Let's check how the CPE route table looks (remember that CPE has the ECMP function activated):
The CPE has imported 10.0.0.0/24 via two different next-hops in the routing table and will load-balance the traffic to 10.0.0.0/24 across both next-hops.
2.5 In the Route Import for Route Table attached to VCN 1 add a rule to import what DRGv2 received over IPSec Tunnel1 and Tunnel2 attachments from the CPE, the default route originated in BGP by the CPE
The Route Table for VCN 1 will have the following routes:
As we can see, both default routes have been imported but one is marked as a Conflict. This means the DRGv2 will not use at all for forwarding the traffic. Why did this happen?
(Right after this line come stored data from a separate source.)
(** The key of a request under [/chains/c/blocks/b] with something after it
    is that something, slashes that separate nothing left out, with the query:
    the chain and the block do not enter it, so that all of them share the
    cached route. *)
Theorem cache_key_of_block_path path u base c b rest :
  Url_parse "http://tezedge.com" = Some base ->
  Url_join base path = Some u ->
  path_segments u = Some ("chains" :: c :: "blocks" :: b :: rest) ->
  Exists (fun s => s <> "") rest ->
  ffi_rpc_router_cache_key_helper path =
    Some (with_query ("/" ++ String.concat "/" (filter (fun s => negb (String.eqb s "")) rest))%string
            (url_query u)).
Proof.
  intros Hb Hj Hs Hrest. unfold ffi_rpc_router_cache_key_helper. rewrite Hb, Hj.
  cbn [mbind option_bind]. rewrite Hs. cbn [lookup list_lookup drop]. rewrite drop_0.
  destruct (String.eqb_spec (String.concat "/" (filter (fun s => negb (String.eqb s "")) rest)) "")
    as [He|_].
  - exfalso. apply concat_slash_empty in He; [|apply remaining_nonempty].
    apply Exists_exists in Hrest as (s & Hin & Hne).
    assert (Hf : s ∈ filter (fun s => negb (String.eqb s "")) rest).
    { apply list_elem_of_filter. split; [by destruct s|done]. }
    rewrite He in Hf. by apply not_elem_of_nil in Hf.
  - by destruct (url_query u).
Qed.
End CacheKeys.

Lemma cache_key_of_block_path_witness :
  @ffi_rpc_router_cache_key_helper reference_url "/chains/main/blocks/head/helpers//forge/?depth=2" =
    Some "/helpers/forge?depth=2" /\
  Some (with_query ("/" ++ String.concat "/"
         (filter (fun s => negb (String.eqb s "")) ["helpers"; ""; "forge"; ""]))%string
         (Some "depth=2")) = Some "/helpers/forge?depth=2".
Proof.
  split; [|reflexivity].
  apply (@cache_key_of_block_path reference_url "/chains/main/blocks/head/helpers//forge/?depth=2"
    (["chains"; "main"; "blocks"; "head"; "helpers"; ""; "forge"; ""], Some "depth=2") ([], None)
    "main" "head" ["helpers"; ""; "forge"; ""]); [reflexivity|reflexivity|reflexivity|by left].
Defined.
End ApiFacts.
(* ===== verification/ContextService.v ===== *)
(** * Reading contexts through the protocol runner

    The index of [TezedgeContext] behind the requests of [ProtocolService]: an
    instance of the interface the service is written against, and what a node
    reads of the contexts that were committed in the runner. *)

From Stdlib Require Import ZArith Lia List Bool Ascii String.
From stdpp Require Import base option list numbers strings gmap sorting.
From S2P Require Import Prelude Spsc Types CryptoHash MessageTypes ContextStore ContextGc ContextHash OrdMapFacts ContextContent.
From S2P Require Import WorkingTree ContextRep ContextEdit ContextWalk ContextHashing ContextCommit TezedgeContext ContextSpec ContextRefine ApiTypes Environment Rpc ProtocolService ProtocolServiceFacts.

Local Open Scope string_scope.
Local Open Scope list_scope.

(** [get_context_index] makes a new [TezedgeIndex] on the repository: its interner
    is empty and is dropped with it. *)
Definition with_new_index `{OrdMapCrate} {A} (m : M ContextError A) (s : St)
  : result ContextError A * St :=
  let (r, s') := m (mkSt (heap s) (repo s) ∅ (tree_ids s)) in
  (r, mkSt (heap s') (repo s') (strings s) (tree_ids s')).

Definition tezedge_index_api `{OrdMapCrate, BincodeCrate, DefaultHasher} (fuel : nat)
  (debug : ContextError -> string) : IndexApi St := {|
  ProtocolService.get_key_from_history h key := with_new_index (Index.get_key_from_history h key);
  ProtocolService.get_key_values_by_prefix h prefix :=
    with_new_index (Index.get_key_values_by_prefix fuel h prefix);
  ProtocolService.get_context_tree_by_prefix h prefix depth :=
    with_new_index (Index.get_context_tree_by_prefix fuel h prefix depth);
  debug_context_error := debug;
|}.

Section Reading.
Context `{OrdMapCrate, BincodeCrate, DefaultHasher, Blake2Crate, Leb128Crate} (pfuel fuel : nat).

(** The interner does not matter to the simulation. *)
Lemma sim_interner sp p s l : sim pfuel sp (p, s) ->
  sim pfuel sp (p, mkSt (heap s) (repo s) l (tree_ids s)).
Proof. intros [W [Hi Hc Hb]]. exists W. split; [|done..]. destruct Hi. by split. Qed.

Lemma with_new_index_sim {A} (m : M ContextError A) sp p s r f :
  (forall s0, sim pfuel sp (p, s0) -> stepped pfuel (f r, sp) (query f m (p, s0))) ->
  (forall x y, f x = f y -> x = y) ->
  sim pfuel sp (p, s) ->
  (with_new_index m s).1 = r /\ sim pfuel sp (p, (with_new_index m s).2).
Proof.
  intros Hm Hf Hs. specialize (Hm _ (sim_interner _ _ _ ∅ Hs)). unfold with_new_index.
  unfold query in Hm. cbn [fst snd] in Hm.
  destruct (m _) as [r' s'] eqn:E. destruct Hm as [Hr Hs']. split.
  - by apply Hf.
  - simpl. by apply sim_interner.
Qed.

(** What the specification answers to a request for a value of a commit. *)
Definition spec_history (sp : spec_state) (h : bytes) (key : ContextKey)
  : result ContextError (option ContextValue) :=
  history_spec h (book sp !! default_hash h) key.

Lemma history_sim sp p s h key :
  sim pfuel sp (p, s) ->
  stepped pfuel (RValue (spec_history sp h key), sp)
    (query RValue (Index.get_key_from_history h key) (p, s)).
Proof.
  intros [W Hs]. pose proof (sim_inv _ _ _ _ Hs) as Hi.
  exact (query_sim pfuel W sp p s _ _ RValue Hs
    (history_answers pfuel W s h _ key Hi (sim_book _ _ _ _ Hs (default_hash h)))).
Qed.

Section Node.
Context `{IpcCrate} {P : Type} `{!ProtocolApi (P * ContextRepository St)}.
Context (debug : ContextError -> string).
Context (listener_try_new : string -> result IpcError unit).
Context (shutdown_callback : P * ContextRepository St -> P * ContextRepository St).
#[local] Existing Instance tezedge_index_api.

(** (C4) What the node reads of a context through the runner is what was committed:
    in step, a request for a key of a commit answers as the specification of
    contexts does from the commit's directory, and the runner's repository still
    implements the specification afterwards. *)
Theorem node_reads_committed (n : nat) (w : ServiceWorld P St) (sp : spec_state) (p : list TezedgeContext)
  (s : St) (h : bytes) (key : ContextKey) :
  (1 <= n)%nat -> in_step w ->
  context_repository (server w) = mkRepository (Some s) false ->
  sim pfuel sp (p, s) ->
  exists w' s',
    @Ctl_get_context_key_from_history _ P St _ (tezedge_index_api fuel debug)
      listener_try_new shutdown_callback n h key w =
      (protocol_result ProtocolError.ContextGetKeyFromHistoryError
         (map_err debug (spec_history sp h key)), w') /\
    in_step w' /\ context_repository (server w') = mkRepository (Some s') false /\
    sim pfuel sp (p, s').
Proof.
  intros Hn Hw Hr Hs.
  destruct (with_new_index_sim (Index.get_key_from_history h key) sp p s (spec_history sp h key)
    RValue (fun s0 => history_sim sp p s0 h key) ltac:(by intros ? ? [=]) Hs) as [Ha Hs'].
  unfold Ctl_get_context_key_from_history.
  edestruct (@call_in_step) as (w' & -> & Hw' & Hrun); [done|done| |].
  { simpl. apply (on_index_answer (IndexApi0 := tezedge_index_api fuel debug)) with (s := s).
    - by rewrite Hr.
    - by rewrite Hr. }
  exists w', (with_new_index (Index.get_key_from_history h key) s).2. simpl. rewrite Ha.
  rewrite Hrun. by ssplit.
Qed.
End Node.
End Reading.

(** A runner that committed a directory, asked for its value. *)
Section Example_.
#[local] Existing Instance reference_ipc.
#[local] Existing Instance counting_protocol.

Definition committed : reply * code_state :=
  ctx_step 3 20 (CCommit 1 [] [] 1) (ctx_step 3 20 (CAdd 0 ["a"; "x"] [7]) (first_context false)).2.
Definition committed_spec : reply * spec_state :=
  spec_step 3 (CCommit 1 [] [] 1) (spec_step 3 (CAdd 0 ["a"; "x"] [7]) first_spec).2.

Lemma committed_sim : sim 3 committed_spec.2 committed.2.
Proof.
  destruct (step_sim 3 20 (CAdd 0 ["a"; "x"] [7]) first_spec (first_context false)
    (first_sim 3 false) I) as [[_ Hs]|Hf]; [|by vm_compute in Hf].
  destruct (step_sim 3 20 (CCommit 1 [] [] 1) _ _ Hs) as [[_ Hs']|Hf]; [by vm_compute|done|by vm_compute in Hf].
Qed.

Lemma node_reads_committed_witness :
  exists w' s',
    @Ctl_get_context_key_from_history reference_ipc Z St _ (tezedge_index_api 20 (fun _ => "error"))
      (fun _ => Ok tt) (fun p => p) 1 demo_hash ["a"; "x"] (first_service 0 (Some committed.2.2)) =
      (Ok (Some [7]), w') /\ sim 3 committed_spec.2 (committed.2.1, s').
Proof.
  destruct (node_reads_committed 3 20 (P := Z) (fun _ => "error") (fun _ => Ok tt) (fun p => p) 1
    (first_service 0 (Some committed.2.2)) committed_spec.2 committed.2.1 committed.2.2 demo_hash ["a"; "x"])
    as (w' & s' & He & _ & _ & Hs).
  - lia.
  - apply first_world_in_step.
  - reflexivity.
  - rewrite <- surjective_pairing. exact committed_sim.
  - exists w', s'. rewrite He. split; [|exact Hs]. by f_equal.
Defined.
End Example_.
(** The loop over the properties of an object. *)
Fixpoint object_loop (element : PropertyInstance -> R bytes) (properties : list (bytes * Property))
  (ret : bytes) : R bytes :=
  match properties with
  | [] => mret ret
  | (name, PropertyValue p) :: properties =>
      e ← element p;
      object_loop element properties (ret ++ name ++ quote ++ lit ": " ++ e ++ lit ",")
  | (name, PropertyRef reference) :: properties =>
      object_loop element properties (ret ++ name ++ reference ++ lit ",")
  end.

(** [ret.pop()]: the last character is a comma or a quote. *)
Definition close_object (ret : bytes) : bytes :=
  (if 1 <? zlen ret then removelast ret else ret) ++ lit "}".

Fixpoint random_json (n : nat) (prop : option PropertyInstance) (size : Z) : R bytes :=
  match n with
  | O => stopped OutOfFuel
  | S n =>
      let random_json_list prop :=
        ret ← list_loop n (random_json n prop) size (lit "["); mret (ret ++ lit "]") in
      match prop with
      | Some PNull => mret (lit "null")
      | Some PBoolean => b ← coin p_0_5; mret (if b : bool then lit "true" else lit "false")
      | Some (PInteger | PNumber) => quoted <$> random_number size
      | Some (PArray items) => random_json_list (Some items)
      | Some (PObject properties) =>
          close_object <$> object_loop (fun p => random_json n (Some p) size) properties (lit "{" ++ quote)
      | Some PString => quoted <$> random_string size
      | None =>
          k ← range 0 10;
          match k with
          | 0 => mret (lit "true")
          | 1 => mret (lit "false")
          | 2 => mret (lit "null")
          | 3 => quoted <$> random_number size
          | 4 => quoted <$> random_string size
          | 5 => random_json_list None
          | _ => ret ← dict_loop n (random_json n None) size (lit "{"); mret (ret ++ lit "}")
          end
      end
  end.

(** ** One request *)

(** [str::replace] of a pattern that is not empty: matches from left to right that
    do not overlap.  [skip] bytes belong to the last match. *)
Fixpoint replace_from (skip : nat) (pat rep s : bytes) : bytes :=
  match s with
  | [] => []
  | c :: s' =>
      match skip with
      | S skip => replace_from skip pat rep s'
      | O => if bool_decide (take (length pat) s = pat)
             then rep ++ replace_from (length pat - 1) pat rep s'
             else c :: replace_from 0 pat rep s'
      end
  end.
Definition replace (pat rep s : bytes) : bytes := replace_from 0 pat rep s.

Definition hole (name : bytes) : bytes := lit "{" ++ name ++ lit "}".

Fixpoint fill_path (h : Hashes) (params : list Param) (name : bytes) : R bytes :=
  match params with
  | [] => mret name
  | param :: params =>
      arg ← random_arg (Some (chains h)) (Some (branches h)) (Some (blocks_seen h));
      fill_path h params (replace (hole (param_name param)) arg name)
  end.

(** One pass over the parameters of the query. *)
Fixpoint add_query (h : Hashes) (params : list Param) (name_prefix : bytes * bytes) : R (bytes * bytes) :=
  match params with
  | [] => mret name_prefix
  | param :: params =>
      b ← coin p_0_5;
      if b : bool then
        let name := name_prefix.1 ++ name_prefix.2 ++ param_name param in
        v ← coin p_0_5;
        name ← (if v : bool then
                  arg ← random_arg (Some (chains h)) (Some (branches h)) (Some (blocks_seen h));
                  mret (name ++ lit "=" ++ arg)
                else mret name);
        add_query h params (name, lit "&")
      else add_query h params name_prefix
  end.
Fixpoint add_queries (n : nat) (h : Hashes) (params : list Param) (name_prefix : bytes * bytes)
  : R (bytes * bytes) :=
  match n with
  | O => mret name_prefix
  | S n => np ← add_query h params name_prefix; add_queries n h params np
  end.

Definition request_name {X : SchemaCrate} (h : Hashes) (path : Path) (m : PathMethod) : R bytes :=
  name ← fill_path h (path_params m) (path_name path);
  arg ← random_arg (Some (chains h)) None None;
  let name := replace (lit "{chain_id}") arg name in
  arg ← random_arg None None (Some (blocks_seen h));
  let name := replace (lit "{block_id}") arg name in
  count ← range 1 5;
  np ← add_queries (Z.to_nat count) h (query_params m) (name, lit "?");
  mret np.1.

Record Request : Type := mkRequest {
  req_method : Method;
  req_uri : bytes;
  content_type : option bytes;
  accept : option bytes;
  req_body : bytes;
}.

Definition random_header : R (option bytes) :=
  b ← coin p_0_5;
  if b : bool then Some <$> random_string 15 else mret None.

Definition has_body (m : Method) : bool := match m with PATCH | POST => true | _ => false end.

Definition random_body {X : SchemaCrate} (fuel : nat) (m : PathMethod) (size : Z) : R bytes :=
  if has_body (method m) then random_json fuel (s ← request_body m; specification s) size
  else mret [].

Definition random_request {X : SchemaCrate} (fuel : nat) (target : bytes) (paths : list Path)
  (h : Hashes) : R Request :=
  path ← choose paths;
  m ← choose (methods path);
  name ← request_name h path m;
  size ← random_len 0x500 0x5000;
  body ← random_body fuel m size;
  ct ← random_header;
  ac ← random_header;
  mret (mkRequest (method m) (lit "http://" ++ target ++ name) ct ac body).
End Random.

(** ** The worker *)

(** [hyper]: [Request::builder] keeps the first error, which [body] gives back; the
    answer to a request is a timeout, an error or a response with its body.  A
    header with a control character is refused. *)
Class HyperCrate : Type := {
  buildable : Request -> bool;
  build_header q x b : content_type q = Some x \/ accept q = Some x -> b ∈ x ->
    0 <= b < 32 \/ b = 127 -> b <> 9 -> buildable q = false;
}.

(** What reading a body gives within a second. *)
Inductive BodyOutcome : Type := BodyTimeout | BodyError | BodyBytes (b : bytes).
Inductive Exchange : Type := RequestTimeout | RequestError | Response (body : BodyOutcome).

Section Worker.
Context `{RandValues, SetOrder, SerdeJson, SchemaCrate, HyperCrate}.

(** The body is read as an [Option<Value>]: null is no value. *)
Definition recv_body (o : BodyOutcome) : option Value :=
  let of_bytes b :=
    if 0x1000 <? zlen b then None
    else match json_from_slice b with
         | Some VNull => None
         | v => v
         end in
  match o with
  | BodyTimeout => None
  | BodyError => of_bytes []
  | BodyBytes b => of_bytes b
  end.

Record WorkerState : Type := mkWorker { worker_rng : rng; hashes : Hashes }.

Definition no_hashes : Hashes := mkHashes ∅ ∅ ∅.
Definition start_worker (seed : Z) : WorkerState := mkWorker (seed_from_u64 seed) no_hashes.

(** One round of the loop, against a node that answers [answer]. *)
Definition worker_round (fuel : nat) (target : bytes) (paths : list Path)
  (answer : Request -> Exchange) (w : WorkerState) : result stop WorkerState :=
  qr ← random_request fuel target paths (hashes w) (worker_rng w);
  let '(q, r) := (qr : Request * rng) in
  if buildable q then
    match answer q with
    | Response o =>
        match recv_body o with
        | Some body => h ← collect_reply_data body (hashes w); Ok (mkWorker r h)
        | None => Ok (mkWorker r (hashes w))
        end
    | _ => Ok (mkWorker r (hashes w))
    end
  else Err StopPanicked.
End Worker.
We want to enable the ECMP on the Route Table for VCN 1 attachment, so probably this is due to the fact that ECMP is not enabled for this Route Table? Remember, ECMP is disabled by default and can be enabled per Route Table basis.
Let's activate the ECMP for this Route Table. Edit the Route Table and check ECMP (by default this is disabled):
Now, we need to wait for few seconds and the routes in the Route Table will show both as Active and both will be used for traffic forwarding:
For testing scenarios we will generate traffic from OCI to On-Premise in the following way:
10.0.0.227 -> 172.31.0.2
10.0.0.173 -> 172.31.0.10
The source and destination are different for each flow and this will trigger the ECMP to be implemented by the DRGv2. In order to prove the ECMP is implemented, we will start two tcpdumps on the CPE over vti2 (Tunnel1) and vti3 (Tunnel2) interfaces, each interface is connected to its respective OCI BGP peer.
As we can see, the traffic from 10.0.0.173 to 172.31.0.10 is using vti3 (Tunnel2) and the traffic from 10.0.0.227 to 172.31.0.2 is using vti2 (Tunnel1). You can check the vti to Tunnel mapping in the Networking Diagram from point 1.
Now, both our tunnels are being used by the DRGv2 with the new ECMP feature activated. Wonderful, isn't it?